Le module des crimes haineux du Service de police de la Ville de Montréal (SPVM) est aux trousses de celui ou ceux qui se cachent derrière une plateforme d'extrême gauche où des anarchistes de tout le Québec se vantent de leurs exploits à coups de bombes incendiaires ou à coups de bouteille au visage.

Ils espèrent pouvoir ainsi remonter aux auteurs d'au moins une de ces attaques.

La Presse a appris que les policiers montréalais avaient obtenu la permission de la justice pour exiger que Facebook lui transmette des données de connexion relatives au site mtlcounter-info.org.

La plateforme, qui contient des dizaines de communiqués de revendications, inquiète le Centre de prévention de la radicalisation menant à la violence, a révélé La Presse en novembre dernier.
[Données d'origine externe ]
(* ===== verification/Proc.v ===== *)
(** * Processes and the scheduler (proc.c)

    Every function of proc.c, on the kernel state [kst].  Code that gives up
    the CPU ends in [Wait OnSched] at the call of [swtch]; what it does when the
    process is run again is the definition with the suffix [_resume]. *)

From Stdlib Require Import ZArith Lia.
From stdpp Require Import base numbers strings gmap list.
From S2P Require Import Prelude.
From S2P Require Import Strings.
From S2P Require Import Machine.
From S2P Require Import Spinlock.
From S2P Require Import Kalloc.
From S2P Require Import Vm.
From S2P Require Import KState.
From S2P Require Import PQueue.

Local Open Scope string_scope.
Local Open Scope list_scope.
Local Open Scope Z_scope.

(** ** Access to the state *)

Section access.
Context {F : Type}.

Definition on_km {A} (m : M mach A) : M (kst F) A := zoom km set_km m.
Definition on_kp {A} (m : M ptab A) : M (kst F) A := zoom kp set_kp m.
Definition khw {A} (m : M hw A) : M (kst F) A := on_km (on_hw m).
Definition lock (lk : Z) : M (kst F) unit := khw (acquire lk).
Definition unlock (lk : Z) : M (kst F) unit := khw (release lk).

(** [*p] for a process pointer, and the update of one of its fields. *)
Definition getp (p : nat) : M (kst F) proc := k ← get; of_option "proc" (procs (kp k) !! p).
Definition updp (p : nat) (f : proc -> proc) : M (kst F) unit :=
  _ ← getp p; modify (fun k => set_kp (set_procs (alter f p (procs (kp k))) (kp k)) k).
Definition setg (f : globals -> globals) : M (kst F) unit := modify (fun k => set_kg (f (kg k)) k).

(** A process pointer that is dereferenced next. *)
Definition nonnull (o : option nat) : M (kst F) nat := of_option "null process" o.

(** The write of [c->proc]. *)
Definition set_cproc (o : option nat) (c : cpu) : cpu := mkcpu (apicid c) (ncli c) (intena c) o.
End access.

Section ops.
Context {F : Type} `{!FileOps F} `{!Image}.

Definition pinit : M (kst F) unit := khw (initlock ptable_lock "ptable").

Definition cpuid : M hw nat := mycpu.

Definition myproc : M (kst F) (option nat) :=
  khw (pushcli;; c ← mycpu; x ← get_cpu c; popcli;; mret (cproc x)).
On y enseigne comment fabriquer des cocktails Molotov ou saboter des oléoducs au moyen d'une perceuse.

Surtout, des militants d'extrême gauche y revendiquent des attaques multiples commises dans les derniers mois : l'incendie de plus d'un million de dollars de matériel industriel en une nuit, des blessures graves infligées à coups de bouteille ou le sabotage de machinerie industrielle, par exemple.
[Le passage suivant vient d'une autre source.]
(** A new process is complete when it is made runnable, and the scheduler has
    then made its first pass over the table (see the end of this file for what
    happens otherwise). *)
Definition startable (p : nat) (k : kst F) : Prop :=
  first_time (kg k) = 0 /\
  exists pr, procs (kp k) !! p = Some pr /\ p_state pr = EMBRYO /\ p_kstack pr <> 0 /\ p_pgdir pr <> 0.

Inductive sys_step (s : sys) : sys -> Prop :=
  | sys_idle c k k' : sview s c = Some k -> in_scheduler k c -> scheduler_round c k = Ret tt k' ->
      sys_step s (scommit s c k')
  | sys_switch_in c p r k k' k'' : sview s c = Some k -> in_scheduler k c ->
      scheduler_round c k = Wait OnSched k' -> myproc k' = Ret (Some p) k' -> resume_ok r k ->
      resume p r k' = Ret tt k'' -> sys_step s (scommit s c k'')
  | sys_yield c p k k' k'' : sview s c = Some k -> running k c p ->
      yield k = Wait OnSched k' -> scheduler_resume c k' = Ret tt k'' -> sys_step s (scommit s c k'')
  | sys_sleep c p ch lk k k' k'' : sview s c = Some k -> running k c p -> lk <> 0 -> lock_ready (kh k) lk ->
      (lock lk;; sleep ch lk) k = Wait OnSched k' -> scheduler_resume c k' = Ret tt k'' ->
      sys_step s (scommit s c k'')
  | sys_wakeup c ch k k' : sview s c = Some k -> wakeup ch k = Ret tt k' -> sys_step s (scommit s c k')
  | sys_kill c pid r k k' : sview s c = Some k -> kill pid k = Ret r k' -> sys_step s (scommit s c k')
  | sys_start c p k k' : sview s c = Some k -> startable p k -> start_proc p k = Ret tt k' -> sys_step s (scommit s c k').

Inductive sys_reach (s0 : sys) : sys -> Prop :=
  | sys_here : sys_reach s0 s0
  | sys_next s s' : sys_reach s0 s -> sys_step s s' -> sys_reach s0 s'.

(** ** The invariant *)

Definition is_running (ps : list proc) (p : nat) : Prop :=
  exists pr, ps !! p = Some pr /\ p_state pr = RUNNING.

(** [cs] lists the process of each CPU: exactly the RUNNING ones, once each. *)
Definition cpu_match (ps : list proc) (cs : list (option nat)) : Prop :=
  (forall p, is_running ps p <-> exists c, cs !! c = Some (Some p)) /\
  (forall c c' p, cs !! c = Some (Some p) -> cs !! c' = Some (Some p) -> c = c').

(** A process that can run has a kernel stack and a page table. *)
Definition can_run (st : procstate) : bool :=
  match st with SLEEPING | RUNNABLE | RUNNING => true | _ => false end.
Definition live (ps : list proc) : Prop :=
  Forall (fun pr => can_run (p_state pr) = true -> p_kstack pr <> 0 /\ p_pgdir pr <> 0) ps.

(** Until the scheduler's first pass, which does not use the queues, there is no
    process that can run: the other CPUs enter the scheduler in [startothers],
    before [userinit]. *)
Definition first_pass_ok (k : kst F) : Prop :=
  first_time (kg k) = 0 \/ Forall (fun pr => can_run (p_state pr) = false) (procs (kp k)).

Definition sys_inv (s : sys) : Prop :=
  let h := kh (sk s) in
  NoDup (apicid <$> cpus h) /\ length (sef s) = length (cpus h) /\
  Forall (fun x => ncli x = 0) (cpus h) /\ lock_ready h ptable_lock /\
  first_pass_ok (sk s) /\ (exists qs, runq (kp (sk s)) qs) /\ live (procs (kp (sk s))) /\
  cpu_match (procs (kp (sk s))) (cproc <$> cpus h).

Lemma match_keep ps ps' cs :
  cpu_match ps cs -> (forall p, is_running ps' p <-> is_running ps p) -> cpu_match ps' cs.
Proof. intros [H1 H2] H. split; [|done]. intros p. by rewrite H. Qed.

Lemma match_out ps ps' cs c p :
  cpu_match ps cs -> cs !! c = Some (Some p) ->
  (forall x, is_running ps' x <-> is_running ps x /\ x <> p) -> cpu_match ps' (<[c := None]> cs).
Proof.
  intros [H1 H2] Hc H. split.
  - intros x. rewrite H, H1. split.
    + intros [(c' & Hc') Hne]. exists c'. rewrite list_lookup_insert_ne; [done|]. intros <-. congruence.
    + intros (c' & Hc'). apply insert_lookup_cases in Hc' as [(_ & ? & _)|[Hne Hc']]; [done|].
      split; [by exists c'|]. intros ->. by apply Hne, (H2 c c' p).
  - intros c1 c2 x Hc1 Hc2. apply insert_lookup_cases in Hc1 as [(_ & ? & _)|[_ Hc1]]; [done|].
    apply insert_lookup_cases in Hc2 as [(_ & ? & _)|[_ Hc2]]; [done|]. eauto.
Qed.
Le site lui-même est hébergé à l'étranger, en France, par une entreprise connue pour ses affinités politiques de gauche, ce qui peut expliquer que la police se tourne vers Facebook.
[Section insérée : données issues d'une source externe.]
Lemma one_each_insert ts t x x' : one_each ts -> ts !! t = Some x -> waits x' = waits x -> one_each (<[t := x']> ts).
Proof.
  intros H Hx Hw. assert (Hback : forall u p y, <[t := x']> ts !! u = Some (TS p y) -> exists y', ts !! u = Some (TS p y')).
  { intros u p y Hy. apply insert_lookup_cases in Hy as [(-> & E & _)|[_ Hy]]; [|by eexists].
    subst x'. destruct x as [q z|z]; simpl in Hw; [|done]. injection Hw as ->. by eexists. }
  intros u u' p y y' Hy Hy'. destruct (Hback _ _ _ Hy). destruct (Hback _ _ _ Hy'). by eapply H.
Qed.

(** A step of thread [t] from [x] to [x']: what has to be shown of the state it
    leaves. *)
Lemma winv_step w ts t x x' k' o' v :
  winv w ts -> ts !! t = Some x -> waits x' = waits x -> thread_of x' = v ->
  own_ok o' (<[t := x']> ts) -> (exists qs, runq (kp k') qs) ->
  (forall p y, x' = TS p y -> waiter_ok k' (<[t := x']> ts) p y) ->
  (forall u p y, u <> t -> ts !! u = Some (TS p y) -> waiter_ok (wk w) ts p y -> waiter_ok k' (<[t := x']> ts) p y) ->
  winv (mkwsys k' o' (<[t := v]> (th w))) (<[t := x']> ts).
Proof.
  intros (Hth & Ho & H1 & Hq & Hw) Hx Hr Hc Ho' Hq' Hnew Hold. split; [|split; [done|split; [|split; [done|]]]].
  - simpl. by rewrite Hth, <- Hc, list_fmap_insert.
  - by eapply one_each_insert.
  - intros u p y Hy. apply insert_lookup_cases in Hy as [(-> & E & _)|[Hne Hy]]; [by apply Hnew|]. eauto.
Qed.

Lemma cond_ok_mono c (P Q : Prop) x st : (P -> Q) -> cond_ok c P x st -> cond_ok c Q x st.
Proof. intros H. destruct x; simpl; tauto. Qed.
Le SPVM a demandé l'ensemble des données de connexion (adresses IP) depuis la création du profil Facebook associé au site afin de maximiser ses chances d'identifier le ou les internautes qui le gèrent.

ENQUÊTE SUR UNE AGRESSION ARMÉE

La demande du SPVM à Facebook a été formulée dans le cadre d'une enquête sur une agression armée : dans la nuit du 26 au 27 août dernier, un groupe d'individus - dont au moins certains membres portaient des t-shirts d'un groupe d'extrême droite - a été pris pour cible près d'un bar du Plateau Mont-Royal par des militants anarchistes.

« Les deux victimes se font alors frapper par plusieurs suspects armés de bâtons télescopiques et de bouteilles de bière », décrit l'avis de recherche diffusé alors par le SPVM. Les policiers recherchent deux assaillants armés de bâtons télescopiques et un troisième armé d'une bouteille de bière.

Or, une dizaine de jours après cette attaque, un communiqué décrivant les événements du point de vue des agresseurs apparaît sur le site mtlcounter-info.org, ainsi que sur le fil Facebook de la plateforme.

L'auteur y explique que des « militants antifascistes » sont arrivés « en grand nombre » afin de s'en prendre aux deux individus. « Après cinq secondes, une bouteille de bière était déjà cassée sur la tête de l'un d'entre eux. »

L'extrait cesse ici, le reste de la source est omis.